### PROBLEM DESCRIPTION
Copy exactly the stretch of data below from the line with "os_setsockopt : Z → Z → Z → M E Z;" through the line with "[uint32_t]. *)", including both of those lines.

(Dataset items)
====

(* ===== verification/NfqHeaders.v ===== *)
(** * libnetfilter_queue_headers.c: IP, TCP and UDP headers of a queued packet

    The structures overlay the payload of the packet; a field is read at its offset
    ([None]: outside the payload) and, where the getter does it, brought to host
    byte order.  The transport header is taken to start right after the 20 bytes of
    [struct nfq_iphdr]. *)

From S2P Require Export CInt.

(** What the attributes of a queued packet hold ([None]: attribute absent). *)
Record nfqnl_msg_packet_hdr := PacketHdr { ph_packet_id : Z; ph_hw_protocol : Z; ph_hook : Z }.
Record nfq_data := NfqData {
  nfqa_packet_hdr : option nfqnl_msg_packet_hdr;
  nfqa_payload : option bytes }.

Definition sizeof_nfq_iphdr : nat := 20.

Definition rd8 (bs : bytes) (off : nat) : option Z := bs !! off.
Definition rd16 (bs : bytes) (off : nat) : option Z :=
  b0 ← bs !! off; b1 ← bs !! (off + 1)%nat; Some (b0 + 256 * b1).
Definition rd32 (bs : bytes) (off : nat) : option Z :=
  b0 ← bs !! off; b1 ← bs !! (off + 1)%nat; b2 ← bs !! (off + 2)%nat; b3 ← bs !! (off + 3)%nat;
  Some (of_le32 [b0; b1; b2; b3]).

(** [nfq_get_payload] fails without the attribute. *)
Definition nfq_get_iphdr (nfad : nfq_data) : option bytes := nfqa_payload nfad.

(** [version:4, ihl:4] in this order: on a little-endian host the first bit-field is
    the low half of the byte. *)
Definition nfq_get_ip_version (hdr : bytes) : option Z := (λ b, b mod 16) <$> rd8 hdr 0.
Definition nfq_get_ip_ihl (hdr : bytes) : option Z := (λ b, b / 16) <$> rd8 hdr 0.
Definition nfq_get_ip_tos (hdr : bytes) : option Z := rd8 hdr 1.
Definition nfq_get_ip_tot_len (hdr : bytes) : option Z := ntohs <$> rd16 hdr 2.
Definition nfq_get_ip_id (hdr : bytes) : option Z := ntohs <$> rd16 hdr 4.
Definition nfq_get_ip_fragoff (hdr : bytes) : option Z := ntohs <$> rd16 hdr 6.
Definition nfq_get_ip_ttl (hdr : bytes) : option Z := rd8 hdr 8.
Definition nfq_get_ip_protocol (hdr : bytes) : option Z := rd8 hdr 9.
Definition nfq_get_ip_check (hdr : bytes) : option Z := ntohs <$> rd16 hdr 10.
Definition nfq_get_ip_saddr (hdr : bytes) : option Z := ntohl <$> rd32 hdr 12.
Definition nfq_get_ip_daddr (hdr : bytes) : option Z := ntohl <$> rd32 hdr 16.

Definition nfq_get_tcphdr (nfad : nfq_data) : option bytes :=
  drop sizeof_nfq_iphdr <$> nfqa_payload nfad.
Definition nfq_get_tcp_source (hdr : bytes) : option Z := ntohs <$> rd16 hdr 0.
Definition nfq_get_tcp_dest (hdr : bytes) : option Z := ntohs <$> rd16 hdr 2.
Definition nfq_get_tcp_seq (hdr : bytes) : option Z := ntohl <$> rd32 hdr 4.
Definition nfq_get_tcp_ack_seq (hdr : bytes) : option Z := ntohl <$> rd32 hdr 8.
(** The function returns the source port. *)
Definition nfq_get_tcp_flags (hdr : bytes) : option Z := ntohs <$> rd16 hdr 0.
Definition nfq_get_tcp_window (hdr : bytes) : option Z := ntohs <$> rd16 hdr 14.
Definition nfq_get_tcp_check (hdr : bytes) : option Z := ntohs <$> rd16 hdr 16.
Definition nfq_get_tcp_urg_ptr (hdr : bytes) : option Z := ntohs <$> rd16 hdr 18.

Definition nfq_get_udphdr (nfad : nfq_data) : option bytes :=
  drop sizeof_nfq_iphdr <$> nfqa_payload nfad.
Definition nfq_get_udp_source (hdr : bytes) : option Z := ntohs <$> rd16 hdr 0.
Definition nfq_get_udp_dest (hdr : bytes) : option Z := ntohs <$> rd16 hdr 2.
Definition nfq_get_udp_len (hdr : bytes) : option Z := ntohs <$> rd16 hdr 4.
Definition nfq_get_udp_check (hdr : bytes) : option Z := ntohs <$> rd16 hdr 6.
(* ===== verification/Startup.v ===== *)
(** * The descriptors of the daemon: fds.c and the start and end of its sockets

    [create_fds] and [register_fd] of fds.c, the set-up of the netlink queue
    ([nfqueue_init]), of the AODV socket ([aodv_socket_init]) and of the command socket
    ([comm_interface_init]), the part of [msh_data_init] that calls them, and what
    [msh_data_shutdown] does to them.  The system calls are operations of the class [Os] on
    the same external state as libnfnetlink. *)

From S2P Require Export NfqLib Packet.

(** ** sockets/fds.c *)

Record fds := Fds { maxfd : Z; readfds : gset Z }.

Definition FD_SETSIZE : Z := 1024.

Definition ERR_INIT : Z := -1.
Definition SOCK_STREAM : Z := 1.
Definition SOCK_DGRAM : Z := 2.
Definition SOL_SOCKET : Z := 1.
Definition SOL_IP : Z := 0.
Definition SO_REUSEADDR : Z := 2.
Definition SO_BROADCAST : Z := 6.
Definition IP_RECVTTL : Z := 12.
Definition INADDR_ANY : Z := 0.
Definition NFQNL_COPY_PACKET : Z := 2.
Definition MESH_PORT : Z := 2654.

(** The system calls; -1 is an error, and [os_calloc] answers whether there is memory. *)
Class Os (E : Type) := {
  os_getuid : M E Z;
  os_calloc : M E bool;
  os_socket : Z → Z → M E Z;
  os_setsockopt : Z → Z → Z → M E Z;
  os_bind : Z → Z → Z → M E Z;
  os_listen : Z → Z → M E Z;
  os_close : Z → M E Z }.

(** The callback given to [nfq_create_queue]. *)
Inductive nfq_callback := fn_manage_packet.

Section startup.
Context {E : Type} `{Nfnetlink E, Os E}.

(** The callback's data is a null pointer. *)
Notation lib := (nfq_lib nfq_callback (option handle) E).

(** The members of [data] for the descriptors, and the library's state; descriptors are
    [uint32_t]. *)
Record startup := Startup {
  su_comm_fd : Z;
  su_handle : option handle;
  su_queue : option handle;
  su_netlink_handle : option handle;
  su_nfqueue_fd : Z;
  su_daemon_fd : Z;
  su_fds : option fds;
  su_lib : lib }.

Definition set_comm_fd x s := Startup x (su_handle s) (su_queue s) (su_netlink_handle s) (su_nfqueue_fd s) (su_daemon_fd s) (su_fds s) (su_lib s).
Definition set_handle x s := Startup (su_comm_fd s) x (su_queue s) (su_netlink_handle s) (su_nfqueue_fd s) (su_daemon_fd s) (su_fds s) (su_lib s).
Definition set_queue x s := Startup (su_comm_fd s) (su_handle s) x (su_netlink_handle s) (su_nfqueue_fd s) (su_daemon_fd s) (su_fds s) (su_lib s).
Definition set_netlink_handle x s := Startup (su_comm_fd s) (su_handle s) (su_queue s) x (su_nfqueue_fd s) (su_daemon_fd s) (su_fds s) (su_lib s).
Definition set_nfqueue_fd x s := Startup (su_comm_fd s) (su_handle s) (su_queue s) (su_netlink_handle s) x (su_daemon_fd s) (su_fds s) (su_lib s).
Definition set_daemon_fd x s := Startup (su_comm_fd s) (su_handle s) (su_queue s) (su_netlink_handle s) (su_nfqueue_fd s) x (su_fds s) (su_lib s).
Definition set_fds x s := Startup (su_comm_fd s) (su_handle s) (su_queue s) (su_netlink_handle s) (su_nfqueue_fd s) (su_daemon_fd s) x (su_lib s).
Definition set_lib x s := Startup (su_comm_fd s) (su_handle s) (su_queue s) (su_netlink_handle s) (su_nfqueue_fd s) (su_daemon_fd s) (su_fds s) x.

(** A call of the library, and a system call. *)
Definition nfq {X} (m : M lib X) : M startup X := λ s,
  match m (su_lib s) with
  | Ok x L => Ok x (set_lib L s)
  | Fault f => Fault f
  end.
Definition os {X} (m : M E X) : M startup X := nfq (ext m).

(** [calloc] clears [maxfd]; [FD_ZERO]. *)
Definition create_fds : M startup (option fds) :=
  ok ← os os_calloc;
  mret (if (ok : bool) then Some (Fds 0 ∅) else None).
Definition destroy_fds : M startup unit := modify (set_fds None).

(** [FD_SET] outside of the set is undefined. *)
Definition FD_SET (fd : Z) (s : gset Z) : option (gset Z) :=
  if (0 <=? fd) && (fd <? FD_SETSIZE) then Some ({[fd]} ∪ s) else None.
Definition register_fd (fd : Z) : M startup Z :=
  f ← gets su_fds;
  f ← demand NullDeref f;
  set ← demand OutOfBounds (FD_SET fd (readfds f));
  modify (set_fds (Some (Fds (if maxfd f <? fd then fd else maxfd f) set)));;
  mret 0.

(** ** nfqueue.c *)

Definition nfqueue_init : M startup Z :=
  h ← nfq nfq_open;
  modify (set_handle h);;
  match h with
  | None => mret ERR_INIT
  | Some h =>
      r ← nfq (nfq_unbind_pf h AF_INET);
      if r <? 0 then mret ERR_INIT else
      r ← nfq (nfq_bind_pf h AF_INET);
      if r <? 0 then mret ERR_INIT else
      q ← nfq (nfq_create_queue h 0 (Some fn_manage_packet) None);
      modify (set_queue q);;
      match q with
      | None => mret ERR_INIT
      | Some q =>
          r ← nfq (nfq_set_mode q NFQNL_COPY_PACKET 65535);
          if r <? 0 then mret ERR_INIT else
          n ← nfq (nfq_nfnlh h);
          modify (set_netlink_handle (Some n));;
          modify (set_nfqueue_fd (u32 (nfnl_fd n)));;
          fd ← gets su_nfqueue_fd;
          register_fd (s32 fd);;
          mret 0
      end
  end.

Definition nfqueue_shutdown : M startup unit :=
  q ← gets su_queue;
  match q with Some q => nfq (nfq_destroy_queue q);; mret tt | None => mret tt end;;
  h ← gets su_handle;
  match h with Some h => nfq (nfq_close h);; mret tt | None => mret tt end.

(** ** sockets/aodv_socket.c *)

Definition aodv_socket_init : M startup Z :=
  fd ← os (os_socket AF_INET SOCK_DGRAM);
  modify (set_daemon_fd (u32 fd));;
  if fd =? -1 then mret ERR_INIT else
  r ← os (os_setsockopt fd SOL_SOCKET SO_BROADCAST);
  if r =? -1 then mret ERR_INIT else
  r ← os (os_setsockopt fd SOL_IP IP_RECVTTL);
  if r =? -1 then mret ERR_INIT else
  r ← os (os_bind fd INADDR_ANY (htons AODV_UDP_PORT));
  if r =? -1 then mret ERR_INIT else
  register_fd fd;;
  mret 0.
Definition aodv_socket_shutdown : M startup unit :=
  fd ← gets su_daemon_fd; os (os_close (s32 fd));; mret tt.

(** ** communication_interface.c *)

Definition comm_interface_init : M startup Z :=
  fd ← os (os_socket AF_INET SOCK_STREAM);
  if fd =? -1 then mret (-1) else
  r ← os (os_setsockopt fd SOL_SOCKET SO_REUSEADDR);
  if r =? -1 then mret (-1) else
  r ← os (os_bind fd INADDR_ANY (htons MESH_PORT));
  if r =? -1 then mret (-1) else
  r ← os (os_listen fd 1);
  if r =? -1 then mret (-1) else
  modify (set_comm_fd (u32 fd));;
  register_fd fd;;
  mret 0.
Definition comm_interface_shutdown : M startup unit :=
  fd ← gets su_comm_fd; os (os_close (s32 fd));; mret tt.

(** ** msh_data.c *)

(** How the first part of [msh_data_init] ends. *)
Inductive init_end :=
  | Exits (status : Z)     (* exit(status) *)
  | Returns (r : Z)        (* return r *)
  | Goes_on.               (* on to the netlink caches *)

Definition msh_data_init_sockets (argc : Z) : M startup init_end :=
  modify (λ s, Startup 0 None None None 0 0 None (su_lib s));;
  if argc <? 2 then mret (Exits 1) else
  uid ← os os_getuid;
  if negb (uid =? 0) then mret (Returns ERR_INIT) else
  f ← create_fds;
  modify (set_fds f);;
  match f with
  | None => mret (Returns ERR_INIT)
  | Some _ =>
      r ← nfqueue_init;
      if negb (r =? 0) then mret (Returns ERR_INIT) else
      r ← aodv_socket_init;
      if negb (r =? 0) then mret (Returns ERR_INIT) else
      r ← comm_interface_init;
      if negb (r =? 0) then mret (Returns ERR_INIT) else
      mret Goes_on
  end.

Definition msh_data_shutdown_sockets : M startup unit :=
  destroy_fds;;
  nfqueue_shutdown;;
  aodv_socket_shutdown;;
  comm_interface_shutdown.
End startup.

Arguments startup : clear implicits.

====

### EXPECTED OUTPUT
  os_setsockopt : Z → Z → Z → M E Z;
  os_bind : Z → Z → Z → M E Z;
  os_listen : Z → Z → M E Z;
  os_close : Z → M E Z }.

(** The callback given to [nfq_create_queue]. *)
Inductive nfq_callback := fn_manage_packet.

Section startup.
Context {E : Type} `{Nfnetlink E, Os E}.

(** The callback's data is a null pointer. *)
Notation lib := (nfq_lib nfq_callback (option handle) E).

(** The members of [data] for the descriptors, and the library's state; descriptors are
    [uint32_t]. *)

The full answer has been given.